In El Pais published an article today which a brief review of ten projects of films that did not go ahead because of the producers. They are all ambitious projects, super risky assumption that its promoters had an enormous success or a total ruin.
But what would have been wonderful to see Kubrick's Napoleon, played by Jack Nicholson, in the battle of Waterloo, surrounded by thousands of extras, something like Barry Lyndon's wonderful but way. Or that Batman in the forties directed by Orson Welles, starring Gregory Peck and the diva Marlene Dietrich as Catwoman, only seven years after the character appeared in his first comic. Not to mention the great (I have no doubt) Genesis Bresson film or subjective (from the point of view of the protagonist) of Hitchcock.
Anyway, we've run out of big jewelry.
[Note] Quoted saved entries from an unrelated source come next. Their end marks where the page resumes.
(* ===== verification/Reporting.v ===== *)
(** * controllers/addon: reporting to OCM

    status_reporting.go (add-on status) and upgradepolicy_status.go (upgrade
    policies).  The OCM client is read from the shared variable of the Addon
    reconciler; the requests are calls. *)
From S2P Require Export Samples.

(** The settings of the Addon reconciler that do not change after it is
    built. *)
(*@ controllers/addon/addon_controller.go:59-83 AddonReconciler *)
Record AddonReconciler := mkAddonReconciler {
  ClusterExternalID_ : string;
  AddonOperatorNamespace : string;
  statusReportingEnabled : bool;
  upgradePolicyStatusEnabled : bool;
  subReconcilers : list addonReconciler
}.

Section Reporting.
Context {L : Lib}.

(** ** Add-on status *)

(*@ controllers/addon/status_reporting.go:89-95 isCurrentStatusDifferentFromPrevious *)
Definition isCurrentStatusDifferentFromPrevious (addon : Addon) : bool :=
  match OCMReportedStatusHash (a_Status addon) with
  | Some h => negb (StatusHash h =s? HashCurrentAddonStatus addon)
  | None => true
  end.

(*@ controllers/addon/status_reporting.go:97-102 setLastReportedStatus *)
Definition setLastReportedStatus (addon : Addon) : Addon :=
  set_OCMReportedStatusHash (Some (mkHash (HashCurrentAddonStatus addon) (a_Generation addon))) addon.

(*@ controllers/addon/status_reporting.go:61-63 statusReportingRequired *)
Definition statusReportingRequired (r : AddonReconciler) (addon : Addon) : bool :=
  statusReportingEnabled r && isCurrentStatusDifferentFromPrevious addon.

(** A request followed by the observation of its duration. *)
(*@ controllers/addon/status_reporting.go:65-74 recordAddonServiceRequestDuration *)
Definition recordAddonServiceRequestDuration {A} (reqFunc : M St A) : M St A :=
  let* a := reqFunc in
  do* modify_recorder (fmap RecordAddonServiceAPIRequests) in mpure a.

(** The client is read again here; neither read takes the lock. *)
(*@ controllers/addon/status_reporting.go:48-59 postAddonStatus *)
Definition postAddonStatus : M St (option error) :=
  let* addon := get_addon in
  recordAddonServiceRequestDuration
    (let* ocmClient := do_call CLoadOCMClient in
     let* client := deref ocmClient in
     do_call (CPostAddOnStatus client
       (mkPostReq (a_Name addon) (CorrelationID (a_Spec addon)) (Version (a_Spec addon))
          (mapToAddonStatusConditions (Conditions (a_Status addon)))))).

(*@ controllers/addon/status_reporting.go:15-46 handleOCMAddOnStatusReporting *)
Definition handleOCMAddOnStatusReporting (r : AddonReconciler) : M St (option error) :=
  let* addon := get_addon in
  if negb (statusReportingRequired r addon) then mpure None
  else
    let* ocmClient := do_call CLoadOCMClient in
    match ocmClient with
    | None => mpure None
    | Some _ =>
        let* err := postAddonStatus in
        match err with
        | Some e => mpure (Some e)
        | None => do* modify_addon setLastReportedStatus in mpure None
        end
    end.

(** ** Upgrade policies *)

(*@ controllers/addon/upgradepolicy_status.go:101-105 requiresReporting *)
Definition requiresReporting (addon : Addon) : bool :=
  negb (str_empty (Version (a_Spec addon))) &&
  (match UpgradePolicy (a_Spec addon) with Some _ => true | None => false end) &&
  negb (UpgradeCompleteForCurrentVersion addon).

(*@ controllers/addon/upgradepolicy_status.go:186-197 recordOCMRequestDuration *)
Definition recordOCMRequestDuration {A} (reqFunc : M St A) : M St A :=
  let* a := reqFunc in
  do* modify_recorder (fmap RecordOCMAPIRequests) in mpure a.

(*@ controllers/addon/upgradepolicy_status.go:168-175 handlePatchUpgradePolicy *)
Definition handlePatchUpgradePolicy (client : ClientOptions) (req : UpgradePolicyPatchRequest)
  : M St (option error) :=
  recordOCMRequestDuration (do_call (CPatchUpgradePolicy client req)).

(*@ controllers/addon/upgradepolicy_status.go:177-184 handleGetUpgradePolicyState *)
Definition handleGetUpgradePolicyState (client : ClientOptions) (req : UpgradePolicyGetRequest)
  : M St (UpgradePolicyGetResponse + error) :=
  recordOCMRequestDuration (do_call (CGetUpgradePolicy client req)).

(*@ controllers/addon/upgradepolicy_status.go:107-120 getPreviousUpgradePolicyStateValue *)
Definition getPreviousUpgradePolicyStateValue (client : ClientOptions) (policyID : string)
  : M St (string + error) :=
  let* res := handleGetUpgradePolicyState client (mkUPGet policyID) in
  match res with
  | inr err =>
      mpure (inr (ErrWrap ("getting UpgradePolicy " +:+ quote policyID +:+ " state: ") err))
  | inl res => mpure (inl (upgr_Value res))
  end.

(** [addon.SetUpgradePolicyStatus(val)] on the Addon in hand. *)
Definition set_upgrade_policy_status (val : string) : M St unit :=
  let* addon := get_addon in
  let* addon := deref (SetUpgradePolicyStatus val addon) in
  set_addon addon.

(*@ controllers/addon/upgradepolicy_status.go:122-143 reportUpgradeStarted *)
Definition reportUpgradeStarted (client : ClientOptions) : M St (option error) :=
  let* addon := get_addon in
  let* policy := deref (UpgradePolicy (a_Spec addon)) in
  let policyID := up_ID policy in
  let version := Version (a_Spec addon) in
  let req := mkUPPatch policyID UpgradePolicyValueStarted
               ("Upgrading addon to version " +:+ quote version +:+ ".") in
  let* err := handlePatchUpgradePolicy client req in
  match err with
  | Some e =>
      mpure (Some (ErrWrap ("patching UpgradePolicy " +:+ quote policyID +:+ " at version " +:+
                            quote version +:+ " as 'Started': ") e))
  | None => do* set_upgrade_policy_status AddonUpgradePolicyValueStarted in mpure None
  end.

(*@ controllers/addon/upgradepolicy_status.go:145-166 reportUpgradeCompleted *)
Definition reportUpgradeCompleted (client : ClientOptions) : M St (option error) :=
  let* addon := get_addon in
  let* policy := deref (UpgradePolicy (a_Spec addon)) in
  let policyID := up_ID policy in
  let version := Version (a_Spec addon) in
  let req := mkUPPatch policyID UpgradePolicyValueCompleted
               ("Addon was healthy at least once at version " +:+ quote version +:+ ".") in
  let* err := handlePatchUpgradePolicy client req in
  match err with
  | Some e =>
      mpure (Some (ErrWrap ("patching UpgradePolicy " +:+ quote policyID +:+ " at version " +:+
                            quote version +:+ " to 'Completed': ") e))
  | None => do* set_upgrade_policy_status AddonUpgradePolicyValueCompleted in mpure None
  end.

(** The end of the report for an available Addon at the reported version. *)
(*@ controllers/addon/upgradepolicy_status.go:84-98 IsAvailable *)
Definition report_available (client : ClientOptions) (stateVal : string) : M St (option error) :=
  let* err :=
    (if stateVal =s? UpgradePolicyValueScheduled
     then
       let* err := reportUpgradeStarted client in
       match err with
       | Some e => mpure (Some (ErrWrap "reporting upgrade as started: " e))
       | None => mpure None
       end
     else mpure None) in
  match err with
  | Some e => mpure (Some e)
  | None => reportUpgradeCompleted client
  end.

(** The decision once the previous state of the policy is known. *)
(*@ controllers/addon/upgradepolicy_status.go:51-98 UpgradePolicy *)
Definition report_upgrade_policy (client : ClientOptions) (stateVal : string)
  : M St (option error) :=
  let* addon := get_addon in
  match UpgradePolicyStatus (a_Status addon) with
  | None => reportUpgradeStarted client
  | Some status =>
      if str_empty (ups_Version status) &&
         ((stateVal =s? UpgradePolicyValueCompleted) || (stateVal =s? UpgradePolicyValuePending))
      then do* set_upgrade_policy_status AddonUpgradePolicyValueCompleted in mpure None
      else if negb (ups_Version status =s? Version (a_Spec addon))
      then reportUpgradeStarted client
      else if IsAvailable addon then report_available client stateVal
      else mpure None
  end.

(** What is done under the read lock of the OCM client, which is read once: no
    other goroutine stores it meanwhile. *)
(*@ controllers/addon/upgradepolicy_status.go:29-99 ocmClient *)
Definition report_policy_locked : M St (option error) :=
  let* addon := get_addon in
  let* ocmClient := do_call CLoadOCMClient in
  match ocmClient with
  | None => mpure None
  | Some client =>
      let* policy := deref (UpgradePolicy (a_Spec addon)) in
      let* state := getPreviousUpgradePolicyStateValue client (up_ID policy) in
      match state with
      | inr err => mpure (Some (ErrWrap "getting previous UpgradePolicy state value: " err))
      | inl stateVal => report_upgrade_policy client stateVal
      end
  end.

(*@ controllers/addon/upgradepolicy_status.go:15-99 handleUpgradePolicyStatusReporting *)
Definition handleUpgradePolicyStatusReporting (r : AddonReconciler) : M St (option error) :=
  let* addon := get_addon in
  if negb (requiresReporting addon) || negb (upgradePolicyStatusEnabled r) then mpure None
  else with_rlock ocmClientMux report_policy_locked.
End Reporting.

(** ** Theorems *)

Section ReportingTheorems.
Context {L : Lib} {LOk : LibOk L}.
Variable r : AddonReconciler.

(** A report that makes no call, changes nothing and returns no error. *)
Definition silent (m : M St (option error)) (s : St) : Prop :=
  forall h, wpM (hist_env (fun _ _ => False) (fun _ => False)) m s h
    (fun h' e s' => h' = h /\ e = None /\ s' = s).

(** *** Add-on status *)

(** What is posted for an Addon. *)
Definition status_request (addon : Addon) : AddOnStatusPostRequest :=
  mkPostReq (a_Name addon) (CorrelationID (a_Spec addon)) (Version (a_Spec addon))
    (mapToAddonStatusConditions (Conditions (a_Status addon))).

(** Nobody takes the client away: once a load answered with one, every later
    load does, though maybe with another. *)
Definition client_stays (h : history) (e : event) : Prop :=
  match ev_call e as c return resp c -> Prop with
  | CLoadOCMClient => fun r => r = None -> forall c, Ev CLoadOCMClient (Some c) ∉ h
  | _ => fun _ => True
  end (ev_resp e).

(** The client is loaded when a report is due, twice, and the status is posted
    with the client that was loaded last. *)
Definition status_call (addon : Addon) (h : history) (c : call) : Prop :=
  statusReportingRequired r addon = true /\
  match c with
  | CLoadOCMClient => h = [] \/ exists client, h = [Ev CLoadOCMClient (Some client)]
  | CPostAddOnStatus client req =>
      (exists client', h = [Ev CLoadOCMClient (Some client); Ev CLoadOCMClient (Some client')]) /\
      req = status_request addon
  | _ => False
  end.

Lemma reported_status_current addon :
  isCurrentStatusDifferentFromPrevious (setLastReportedStatus addon) = false.
Proof.
  unfold isCurrentStatusDifferentFromPrevious, setLastReportedStatus. simpl.
  rewrite bool_decide_true; [done|]. unfold HashCurrentAddonStatus, a_Name. done.
Qed.

Lemma not_required_silent s :
  statusReportingRequired r (st_addon s) = false -> silent (handleOCMAddOnStatusReporting r) s.
Proof.
  intros Hr h. unfold handleOCMAddOnStatusReporting. apply wpM_bind, wpM_get_addon. rewrite Hr.
  by apply wpM_pure.
Qed.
And which, lest we forget, the film is an expensive art and producers have to seek their profitability above all, what can we do.
But what would have been wonderful to see Kubrick's Napoleon, played by Jack Nicholson, in the battle of Waterloo, surrounded by thousands of extras, something like Barry Lyndon's wonderful but way. Or that Batman in the forties directed by Orson Welles, starring Gregory Peck and the diva Marlene Dietrich as Catwoman, only seven years after the character appeared in his first comic. Not to mention the great (I have no doubt) Genesis Bresson film or subjective (from the point of view of the protagonist) of Hitchcock.
Anyway, we've run out of big jewelry. And which, lest we forget, the film is an expensive art and producers have to seek their profitability above all, what can we do.